SAN FRANCISCO – This week, the federal court in northern California issued a ruling representing the final chapter in the long-running litigation over Proposition 4, which was adopted by California voters in 1998 to protect pets and wildlife from cruel traps and poisons. The National Trappers Association had challenged the legality of Proposition 4 and had claimed that the state measure is preempted by federal laws. The court has dismissed those claims, noting that the trappers do not have standing to sue, and that Proposition 4 should stand.
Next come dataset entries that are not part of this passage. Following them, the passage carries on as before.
(** * nwgeom_out2xyz: extraction of NWChem geometries to XYZ files

    A shallow embedding of [src/python/nwgeom_out2xyz.py] and the
    verification of its specification.

    Modelling conventions.
    - Python [str] values are [string]s whose characters are the code
      points U+0000..U+00FF.
    - A text file opened for reading is the list of its remaining lines,
      each line keeping its newline; reading consumes the head of the list.
    - The file system is a finite map from path names to file contents.
      Opening a path for writing always succeeds.
    - Python [float] is IEEE 754 binary64, given by [spec_float] with
      [prec = 53] and [emax = 1024]; [float(str)] and [repr(float)] are
      modelled by exact integer arithmetic.
    - Exceptions are values of [exn]; a computation that can raise returns
      a [result].
    - Standard output (the debug echo and the diagnostics printed before
      [sys.exit()]) is not modelled. *)

From Stdlib Require Import ZArith Lia Ascii String DecimalString.
From Stdlib Require Import Floats.SpecFloat.
From Stdlib Require DecimalPos DecimalN.
From stdpp Require Import base strings list gmap.
From Equations Require Import Equations.
From Equations.Prop Require Import Logic.

(** ** Python text primitives *)

Module PyStr.

Definition nl : string := String "010" EmptyString.

(** [str.isspace] on a single code point below U+0100. *)
Definition is_space (c : ascii) : bool :=
  let n := nat_of_ascii c in
  ((9 <=? n) && (n <=? 13)) || ((28 <=? n) && (n <=? 32))
  || (n =? 133) || (n =? 160).
Section Constructor.

(** [new URL(url).href] of the runtime: the normalised URL, or nothing
    where the constructor of [URL] throws. *)
Variable URL_href : string -> option string.

Definition new_Vyos (url key : string) : option Vyos :=
  match URL_href url with
  | None => None
  | Some href =>
      Some {| client :=
                {| config_baseURL := href;
                   rejectUnauthorized := false;
                   transformRequest := fun data =>
                     [ ("key", key); ("data", JSON_stringify data) ] |} |}
  end.

End Constructor.

(** [err?.response?.data] *)
Definition response_data (err : Thrown) : value :=
  match err with
  | ThrownAxios e =>
      match Axios.response e with
      | Some r => Json (Axios.data r)
      | None => Undefined
      end
  | ThrownValue v => opt_dot (opt_dot v "response") "data"
  | ThrownTypeError _ => Undefined
  end.

(** [Vyos.request] *)
Definition request (this : Vyos) (endpoint : string) (payload : json)
  : Async json :=
  try_catch
    (r <- post (client this) endpoint payload ;;
     let body := Json (Axios.data r) in
     s <- eval (dot body "success") ;;
     if is_false s then
       e <- eval (dot body "error") ;;
       if truthy e then throw (ThrownValue e) else ret (Axios.data r)
     else ret (Axios.data r))
    (fun err =>
       let body := response_data err in
       if is_false (opt_dot body "success") && truthy (opt_dot body "error")
       then throw (ThrownValue (opt_dot body "error"))
       else throw err).

(** [path.split(' ')] as the [path] field of a payload. *)
Definition segments (path : string) : list string := split space path.

Definition path_field (components : list string) : json :=
  JArr (map JStr components).

Module VyosConfig.

Definition set (vyos : Vyos) (path value : string) : Async JS.value :=
  body <- request vyos "configure"
            (JObj [ ("op", JStr "set");
                    ("path", path_field (segments path));
                    ("value", JStr value) ]) ;;
  ret (Json body).

Definition delete (vyos : Vyos) (path : string) : Async value :=
  _ <- request vyos "configure"
         (JObj [ ("op", JStr "delete");
                 ("path", path_field (segments path)) ]) ;;
  ret Undefined.

Definition show (vyos : Vyos) (path : string) : Async value :=
  let components := segments path in
  let terminal := match slice_last components with
                  | t :: _ => t
                  | [] => "undefined"
                  end in
  body <- request vyos "retrieve"
            (JObj [ ("op", JStr "showConfig");
                    ("path", path_field components) ]) ;;
  data <- eval (dot (Json body) "data") ;;
  found <- eval (in_operator terminal data) ;;
  ret (if found : bool then index data terminal else data).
“With election day just around the corner, we are delighted that the court saw through the delaying tactics and flimsy legal arguments of the trappers and finally confirmed the legality of a ballot measure approved by California voters six years ago,” said Michael Markarian, president of The Fund for Animals. “Californians said no to animal cruelty, and said yes to protecting pets and wildlife.”
Since the trappers could not prove they were financially harmed by Proposition 4, they instead argued that they were harmed by having to change their conduct, no longer using “preferred” devices such as steel-jawed leghold traps or M-44 explosives. In a 16-page opinion, Judge Thelton E. Henderson wrote, “The court is not aware of any authority, however, that holds that the mere fact that a party conforms his behavior to comply with a change in the law is sufficient to confer standing,” and that a “conclusory assertion of a ‘preference’…is too abstract.” He concluded, “The fact that Proposition 4 requires trappers to use alternatives to certain traps does not, in and of itself demonstrate a concrete injury in fact.”
“This ruling reaffirms the will of California citizens who overwhelmingly voted to ban cruel traps and poisons and sends a clear message to the National Trappers Association that they cannot undue the will of the people,” said Michelle Thew, chief executive of the Sacramento, California-based Animal Protection Institute.
Additionally, the trappers claimed that the Endangered Species Act preempts Proposition 4 in its entirety, a contention that the court called “wholly without merit.” The trappers also argued that Proposition 4 is preempted by the Animal Damage Control Act, which the court called a “meritless claim,” noting that the trappers relied only on “unsubstantiated opinion.” Judge Henderson noted, “Congress’ expressed intent is that, under the ADCA, Wildlife Services shall continue its longstanding practice of administering its program in a manner consistent with state trapping laws.”
“We are pleased that the court recognized the important role that state and local governments play in protecting our wildlife,” said Nancy Perry, director of Government Affairs for The Humane Society of the United States. “The HSUS is grateful that such a large coalition of animal protection groups worked together on this critical effort to preserve the citizen initiative.”
The sponsors of Proposition 4 included The Fund for Animals, The Humane Society of the United States (HSUS), Animal Protection Institute (API), International Fund for Animal Welfare, American Society for the Prevention of Cruelty to Animals, Doris Day Animal League, and HSUS Hollywood Office. They were represented by Jonathan Lovvorn and Eric Glitzenstein of the public interest firm Meyer & Glitzenstein.